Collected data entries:

(* ===== verification/RemoteTypes.v ===== *)
(** The data of the remote connection: reasons, failures and states, with the
    checks both the store and the notification parser make.  Sources:
    status/remoteConnectionStateStore.ts, status/remoteConnectionNotificationHandler.ts.

    [Date.parse] is a parameter of the components that use it: [None] is [NaN]. *)

From Stdlib Require Import ZArith Ascii String List.
From stdpp Require Import base option list strings.
From S2P Require Import Prelude JsString JsMap JsValue.

Local Open Scope string_scope.

(** ** Unions of string literals *)
Class Named (A : Type) := {
  all_of : list A;
  name_of : A -> string;
  of_name_of a : List.find (fun b => bool_decide (name_of b = name_of a)) all_of = Some a;
}.

(** The member a string denotes. *)
Definition of_name {A} `{Named A} (s : string) : option A :=
  List.find (fun a => bool_decide (name_of a = s)) all_of.

Lemma of_name_spec {A} `{Named A} s (a : A) : of_name s = Some a <-> s = name_of a.
Proof.
  split; [|intros ->; apply of_name_of].
  unfold of_name. intros [_ Hb]%find_some. by apply bool_decide_eq_true_1 in Hb.
Qed.

Inductive RemoteAttentionReason :=
  | AuthRequired | CertificateRequired | HostKeyRequired | ConfigurationInvalid | UnsupportedCapability.
Inductive RemoteUnreachableReason := Dns | Refused | Proxy | Timeout_ | Tunnel.
Inductive RemoteIndeterminateReason := CancelledAfterMutation | WorkerTerminated.
Inductive RemoteScheme := Http | Https | Svn | SvnSsh.
Inductive NativeRemoteFailureReason :=
  | NetworkDns | NetworkRefused | NetworkTimeout | ProxyAuthenticationRequired | ProxyUnreachable
  | TlsUntrusted | TlsChanged | TlsProtocol | AuthenticationRequired | AuthorizationDenied
  | SshHostKeyRequired | SshHostKeyChanged | SshTunnelFailed | OperationCancelled
  | OperationDeadlineExceeded | RedirectRejected | CrossAuthorityRejected | CredentialRejected
  | SshExecutableInvalid | SshProvenanceInvalid | SshTunnelCleanupFailed | WorkerContainmentFailed
  | RemoteRecoveryBlocked | RemoteConfigurationInvalid | RemoteCapabilityUnsupported
  | RemoteOperationIndeterminate | UnknownRemote.
Inductive FailureCategory := CatAttention | CatUnreachable | CatIndeterminate | CatCancelled.
(** [recovery] of a state the daemon reports. *)
Inductive DaemonRecovery := RecNotRequired | RecPending | RecBlocked.

#[export] Instance NativeRemoteFailureReason_eq_dec : EqDecision NativeRemoteFailureReason.
Proof. solve_decision. Defined.
#[export] Instance FailureCategory_eq_dec : EqDecision FailureCategory.
Proof. solve_decision. Defined.

#[export, refine] Instance attention_named : Named RemoteAttentionReason := {|
  all_of := [AuthRequired; CertificateRequired; HostKeyRequired; ConfigurationInvalid; UnsupportedCapability];
  name_of r := match r with
    | AuthRequired => "authRequired" | CertificateRequired => "certificateRequired"
    | HostKeyRequired => "hostKeyRequired" | ConfigurationInvalid => "configurationInvalid"
    | UnsupportedCapability => "unsupportedCapability" end |}.
Proof. by intros []. Defined.

#[export, refine] Instance unreachable_named : Named RemoteUnreachableReason := {|
  all_of := [Dns; Refused; Proxy; Timeout_; Tunnel];
  name_of r := match r with Dns => "dns" | Refused => "refused" | Proxy => "proxy" | Timeout_ => "timeout" | Tunnel => "tunnel" end |}.
Proof. by intros []. Defined.

#[export, refine] Instance indeterminate_named : Named RemoteIndeterminateReason := {|
  all_of := [CancelledAfterMutation; WorkerTerminated];
  name_of r := match r with CancelledAfterMutation => "cancelledAfterMutation" | WorkerTerminated => "workerTerminated" end |}.
Proof. by intros []. Defined.

#[export, refine] Instance scheme_named : Named RemoteScheme := {|
  all_of := [Http; Https; Svn; SvnSsh];
  name_of r := match r with Http => "http" | Https => "https" | Svn => "svn" | SvnSsh => "svn+ssh" end |}.
Proof. by intros []. Defined.

#[export, refine] Instance daemon_recovery_named : Named DaemonRecovery := {|
  all_of := [RecNotRequired; RecPending; RecBlocked];
  name_of r := match r with RecNotRequired => "notRequired" | RecPending => "pending" | RecBlocked => "blocked" end |}.
Proof. by intros []. Defined.

#[export, refine] Instance category_named : Named FailureCategory := {|
  all_of := [CatAttention; CatUnreachable; CatIndeterminate; CatCancelled];
  name_of r := match r with
    | CatAttention => "attention" | CatUnreachable => "unreachable"
    | CatIndeterminate => "indeterminate" | CatCancelled => "cancelled" end |}.
Proof. by intros []. Defined.

(** [REMOTE_FAILURE_REASONS] *)
Definition REMOTE_FAILURE_REASONS : list NativeRemoteFailureReason :=
  [NetworkDns; NetworkRefused; NetworkTimeout; ProxyAuthenticationRequired; ProxyUnreachable;
   TlsUntrusted; TlsChanged; TlsProtocol; AuthenticationRequired; AuthorizationDenied;
   SshHostKeyRequired; SshHostKeyChanged; SshTunnelFailed; OperationCancelled;
   OperationDeadlineExceeded; RedirectRejected; CrossAuthorityRejected; CredentialRejected;
   SshExecutableInvalid; SshProvenanceInvalid; SshTunnelCleanupFailed; WorkerContainmentFailed;
   RemoteRecoveryBlocked; RemoteConfigurationInvalid; RemoteCapabilityUnsupported; RemoteOperationIndeterminate;
   UnknownRemote].

#[export, refine] Instance failure_reason_named : Named NativeRemoteFailureReason := {|
  all_of := REMOTE_FAILURE_REASONS;
  name_of r := match r with
    | NetworkDns => "networkDns" | NetworkRefused => "networkRefused" | NetworkTimeout => "networkTimeout"
    | ProxyAuthenticationRequired => "proxyAuthenticationRequired" | ProxyUnreachable => "proxyUnreachable"
    | TlsUntrusted => "tlsUntrusted" | TlsChanged => "tlsChanged" | TlsProtocol => "tlsProtocol"
    | AuthenticationRequired => "authenticationRequired" | AuthorizationDenied => "authorizationDenied"
    | SshHostKeyRequired => "sshHostKeyRequired" | SshHostKeyChanged => "sshHostKeyChanged"
    | SshTunnelFailed => "sshTunnelFailed" | OperationCancelled => "operationCancelled"
    | OperationDeadlineExceeded => "operationDeadlineExceeded" | RedirectRejected => "redirectRejected"
    | CrossAuthorityRejected => "crossAuthorityRejected" | CredentialRejected => "credentialRejected"
    | SshExecutableInvalid => "sshExecutableInvalid" | SshProvenanceInvalid => "sshProvenanceInvalid"
    | SshTunnelCleanupFailed => "sshTunnelCleanupFailed" | WorkerContainmentFailed => "workerContainmentFailed"
    | RemoteRecoveryBlocked => "remoteRecoveryBlocked" | RemoteConfigurationInvalid => "remoteConfigurationInvalid"
    | RemoteCapabilityUnsupported => "remoteCapabilityUnsupported"
    | RemoteOperationIndeterminate => "remoteOperationIndeterminate" | UnknownRemote => "unknownRemote" end |}.
Proof. by intros []. Defined.

(** [WIRE_CATEGORY_BY_REASON] *)
Definition WIRE_CATEGORY_BY_REASON (r : NativeRemoteFailureReason) : string :=
  match r with
  | NetworkDns | NetworkRefused | NetworkTimeout => "network"
  | ProxyAuthenticationRequired | ProxyUnreachable => "proxy"
  | TlsUntrusted | TlsChanged | TlsProtocol => "tls"
  | AuthenticationRequired => "authentication" | AuthorizationDenied => "authorization"
  | SshHostKeyRequired | SshHostKeyChanged | SshTunnelFailed => "ssh"
  | SshExecutableInvalid | SshProvenanceInvalid | SshTunnelCleanupFailed => "ssh"
  | OperationCancelled => "cancellation" | OperationDeadlineExceeded => "deadline"
  | RedirectRejected | CrossAuthorityRejected => "policy" | CredentialRejected => "credential"
  | WorkerContainmentFailed => "process" | RemoteRecoveryBlocked => "recovery"
  | RemoteOperationIndeterminate => "recovery" | RemoteConfigurationInvalid => "configuration"
  | RemoteCapabilityUnsupported => "capability" | UnknownRemote => "unknown"
  end.

Definition one_of (l : list NativeRemoteFailureReason) (r : NativeRemoteFailureReason) : bool :=
  existsb (fun x => bool_decide (x = r)) l.

Definition categoryForReason (r : NativeRemoteFailureReason) : FailureCategory :=
  if bool_decide (r = OperationCancelled) then CatCancelled
  else if one_of [NetworkDns; NetworkRefused; NetworkTimeout; ProxyUnreachable; SshTunnelFailed; OperationDeadlineExceeded] r
  then CatUnreachable
  else if one_of [SshTunnelCleanupFailed; WorkerContainmentFailed; RemoteRecoveryBlocked; RemoteOperationIndeterminate] r
  then CatIndeterminate
  else CatAttention.

Definition attentionReason (r : NativeRemoteFailureReason) : RemoteAttentionReason :=
  if one_of [AuthenticationRequired; AuthorizationDenied; CredentialRejected; ProxyAuthenticationRequired] r then AuthRequired
  else if one_of [TlsUntrusted; TlsChanged; TlsProtocol] r then CertificateRequired
  else if one_of [SshHostKeyRequired; SshHostKeyChanged] r then HostKeyRequired
  else if bool_decide (r = RemoteCapabilityUnsupported) then UnsupportedCapability
  else ConfigurationInvalid.

Definition unreachableReason (r : NativeRemoteFailureReason) : RemoteUnreachableReason :=
  if bool_decide (r = NetworkDns) then Dns
  else if bool_decide (r = NetworkRefused) then Refused
  else if bool_decide (r = ProxyUnreachable) then Proxy
  else if bool_decide (r = SshTunnelFailed) then Tunnel
  else Timeout_.

Definition indeterminateReason (r : NativeRemoteFailureReason) : RemoteIndeterminateReason :=
  if bool_decide (r = RemoteOperationIndeterminate) then CancelledAfterMutation else WorkerTerminated.

Record NativeRemoteFailure := {
  failure_category : FailureCategory;
  failure_reason : NativeRemoteFailureReason;
  failure_cleanupAppropriate : bool;
}.

(** ** States *)
Inductive RemoteRecoveryState :=
  | NotRequired
  | Required (operationId requiredAt : string)
  | RecoveryChecking (operationId originOperationId startedAt deadlineAt : string)
  | Safe (operationId completedAt : string)
  | Blocked (operationId completedAt : string).

Inductive IncomingKind := IncomingUnchecked | IncomingFresh | IncomingStale.
Record IncomingRemoteFreshness := {
  incoming_kind : IncomingKind;
  incoming_lastSuccessfulCheckAt : option string;
}.

Record RemoteFailureRecord := {
  fail_reason : NativeRemoteFailureReason;
  fail_cleanupAppropriate : bool;
  fail_occurredAt : string;
}.

(** [kind] with the fields that go with it. *)
Inductive ConnectionKind :=
  | Unchecked
  | Checking (operationId startedAt : string)
  | Online (transport : RemoteScheme) (checkedAt : string)
  | Attention (reason : RemoteAttentionReason)
  | Unreachable (reason : RemoteUnreachableReason)
  | Indeterminate (reason : RemoteIndeterminateReason).

Definition kind_name (k : ConnectionKind) : string :=
  match k with
  | Unchecked => "unchecked" | Checking _ _ => "checking" | Online _ _ => "online"
  | Attention _ => "attention" | Unreachable _ => "unreachable" | Indeterminate _ => "indeterminate"
  end.

Record RemoteConnectionState := {
  rc_kind : ConnectionKind;
  rc_repositoryId : string;
  rc_epoch : Z;
  rc_incoming : IncomingRemoteFreshness;
  rc_recovery : RemoteRecoveryState;
  rc_lastFailure : option RemoteFailureRecord;
}.

(** What the daemon reports. *)
Inductive DaemonRemoteConnectionState :=
  | DUnchecked
  | DChecking (operationId startedAt : string)
  | DOnline (transport : RemoteScheme) (checkedAt : string)
  | DAttention (reason : RemoteAttentionReason)
  | DUnreachable (reason : RemoteUnreachableReason)
  | DIndeterminate (reason : RemoteIndeterminateReason) (originOperationId : string)
      (recovery : DaemonRecovery) (cleanupAppropriate : bool).

(** ** Checks *)

(** [/^[0-9a-f]{8}-[0-9a-f]{4}-[1-5][0-9a-f]{3}-[89ab][0-9a-f]{3}-[0-9a-f]{12}$/]: the
    classes of the 36 characters. *)
Definition char_in (set : string) (c : ascii) : bool := includes set c.
Definition hex : ascii -> bool := char_in "0123456789abcdef".
Definition uuid_classes : list (ascii -> bool) :=
  (repeat hex 8 ++ [char_in "-"] ++ repeat hex 4 ++ [char_in "-"] ++ [char_in "12345"] ++ repeat hex 3 ++
   [char_in "-"] ++ [char_in "89ab"] ++ repeat hex 3 ++ [char_in "-"] ++ repeat hex 12)%list.
Fixpoint matches (classes : list (ascii -> bool)) (s : string) : bool :=
  match classes, s with
  | [], EmptyString => true
  | p :: classes', String c s' => p c && matches classes' s'
  | _, _ => false
  end.
Definition isCanonicalUuid (s : string) : bool := matches uuid_classes s.

(** [value.length > 64 || Number.isNaN(Date.parse(value))], negated. *)
Definition isTimestamp (dateParse : string -> option Z) (s : string) : bool :=
  (String.length s <=? 64)%nat && match dateParse s with Some _ => true | None => false end.

(** [Object.keys(value).sort().join(",")] *)
Definition sorted_keys (v : js_value) : string := join (sort compareText (keys v)) ",".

◆ **EXERCISE BRIEF**
Your answer should be the lines above that contain the word "Named", copied out.

◆ **OUTPUT BELOW**
Class Named (A : Type) := {
Definition of_name {A} `{Named A} (s : string) : option A :=
Lemma of_name_spec {A} `{Named A} s (a : A) : of_name s = Some a <-> s = name_of a.
#[export, refine] Instance attention_named : Named RemoteAttentionReason := {|
#[export, refine] Instance unreachable_named : Named RemoteUnreachableReason := {|
#[export, refine] Instance indeterminate_named : Named RemoteIndeterminateReason := {|
#[export, refine] Instance scheme_named : Named RemoteScheme := {|
#[export, refine] Instance daemon_recovery_named : Named DaemonRecovery := {|
#[export, refine] Instance category_named : Named FailureCategory := {|
#[export, refine] Instance failure_reason_named : Named NativeRemoteFailureReason := {|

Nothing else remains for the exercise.